Strengths: The claims in this article are sound. They are based on a strong mathematical basis and are supported by experimentation The topic discussed (interpretability in Machine Learning models) is a topic of high interest. The proposal made is adequately compared with previous techniques and shows better properties
Weaknesses: This is a work that shows quite a lot of mathematical complexity. Thus, the jumps along the article necessary to understand some parts of it make it difficult to understand at certain times. It is a work that represents the first step in a new promising line so that the experimentation performed was not done with the use of datasets or complex models.
Correctness: - Claims, methods, and empirical methodology are correct.
Clarity: The paper is well written. In order to help in some corrections, it could be nice to note some minor faults: * Sometimes to express multiplication, instead of using the appropriate point, a normal point is used (the appropriate point corresponding to the multiplication is centered and not at the bottom). See formula 12 (bad) vs formula 13 (well) as an example. * Sometimes the term backfitting is used and sometimes back-fitting.

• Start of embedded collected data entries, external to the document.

Definition header_alg (h : string) : string :=
  match parse h with
  | Some hdr => match field hdr "alg" with VStr a => a | _ => "none" end
  | None => "none"
  end.

Definition sign (key : ECDSA) (h p : string) : result string :=
  match prvKeyHex key with
  | VStr k =>
      if String.eqb k "" then Throw (JsThrown (VStr "invalid private key"))
      else Ok (tag (header_alg h) k (h ++ "." ++ p))
  | _ => Throw (JsThrown (VStr "invalid private key"))
  end.

Definition check (alg : string) (key : ECDSA) (h p sig : string) : result bool :=
  match pubKeyHex key with
  | VStr k => Ok (String.eqb sig (tag alg k (h ++ "." ++ p)))
  | _ => Throw (JsThrown (VStr "invalid public key"))
  end.

Definition hmac (message : option string) (secret : value) : string :=
  "hmac(" ++ to_string secret ++ ","
    ++ match message with Some m => m | None => "" end ++ ")".

(** Durations of whole minutes or seconds, as in 3m or -1s. *)
Definition add (now : number) (delta : string) : number :=
  let (neg, s) := match delta with
                  | String "-" r => (true, r)
                  | _ => (false, delta)
                  end in
  match read_digits s 0 0 with
  | (n, _, "m") => now + (if neg then -1 else 1) * int (60 * n)
  | (n, _, "s") => now + (if neg then -1 else 1) * int n
  | _ => now
  end.

Definition decipher (ciphertext secret : value) : result value :=
  match ciphertext with
  | VStr c =>
      match strip_prefix ("aes(" ++ to_string secret ++ ")") c with
      | Some plain => Ok (VStr plain)
      | None => Throw (JsError "Malformed UTF-8 data")
      end
  | _ => Throw (JsError "Malformed UTF-8 data")
  end.

Definition lib : Library := {|
  ecdsa_sign := sign;
  ecdsa_verify := check;
  compact := token_of;
  compact_split := token_split;
  JSON_parse := parse;
  HmacSHA256 := hmac;
  Base64_stringify := hex_encode;
  timestamp_add := add;
  decrypt := decipher
|}.

End Reference.

(** ** Structural equality and key order *)

Fixpoint distinct (l : list string) : bool :=
  match l with
  | [] => true
  | k :: r => negb (existsb (String.eqb k) r) && distinct r
  end.

(** The values JavaScript can hold: no object has a key twice. *)
Fixpoint well_formed (v : value) : bool :=
  match v with
  | VArr l => forallb well_formed l
  | VObj fs =>
      distinct (map fst fs)
      && forallb (fun kv => match kv with (_, x) => well_formed x end) fs
  | _ => true
  end.

(** Deep equality: arrays element by element, objects field by field
    whatever the order their keys were inserted in. *)
Fixpoint deep_equal (a b : value) {struct a} : bool :=
  match a, b with
  | VUndef, VUndef | VNull, VNull => true
  | VBool x, VBool y => Bool.eqb x y
  | VNum x, VNum y => x =? y
  | VStr x, VStr y => String.eqb x y
  | VArr l, VArr l' =>
      (fix items (l l' : list value) {struct l} : bool :=
         match l, l' with
         | [], [] => true
         | x :: r, y :: r' => deep_equal x y && items r r'
         | _, _ => false
         end) l l'
  | VObj fs, VObj fs' =>
      Nat.eqb (List.length fs) (List.length fs')
      && forallb (fun kv => match kv with
                            | (k, x) => match lookup k fs' with
                                        | Some y => deep_equal x y
                                        | None => false
                                        end
                            end) fs
  | _, _ => false
  end.

Fixpoint ascending (l : list string) : bool :=
  match l with
  | [] => true
  | k :: r => forallb (String.ltb k) r && ascending r
  end.

(** Every object lists its keys in ascending order. *)
Fixpoint key_sorted (v : value) : bool :=
  match v with
  | VArr l => forallb key_sorted l
  | VObj fs =>
      ascending (map fst fs)
      && forallb (fun kv => match kv with (_, x) => key_sorted x end) fs
  | _ => true
  end.

(** The configuration [newClient] goes on with once the defaults of
    [env], [defaultContentType] and [defaultAcceptType] are filled in. *)
Definition with_defaults (cfg : value) : value :=
  let c1 := if negb (truthy (field cfg "env"))
            then set_prop cfg "env" (VStr "prod") else cfg in
  let c2 := if negb (strict_neq (field c1 "defaultContentType") VUndef)
            then set_prop c1 "defaultContentType" (VStr "application/json")
            else c1 in
  if negb (strict_neq (field c2 "defaultAcceptType") VUndef)
  then set_prop c2 "defaultAcceptType" (VStr "application/json")
  else c2.

Definition is_request (ev : event) : bool :=
  match ev with EvRequest _ _ _ => true | _ => false end.

Definition is_decrypt (ev : event) : bool :=
  match ev with EvDecrypt _ _ => true | _ => false end.

(** A transport that never answers 200: it answers another status or
    fails. *)
Definition transport_fails (w : world) : Prop :=
  forall req authType params,
    match makeRequest w req authType params with
    | Ok resp => status resp <> 200
    | Throw _ => True
    end.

Unify this. * In section 6, line 279, figure 2 b refers to v, not to v1. It is imperative to clarify again that the paper is well written and errors noted are only to help future corrections.
Relation to Prior Work: Works in the same direction are shown and are compared by a comparative table of properties of these previous works and the proposed work, showing the advantages that the latter has over such previous works.
Additional Feedback: Having read the author response and other reviews, I decided to keep my previous score. I think it is a good paper which deserves an acceptation.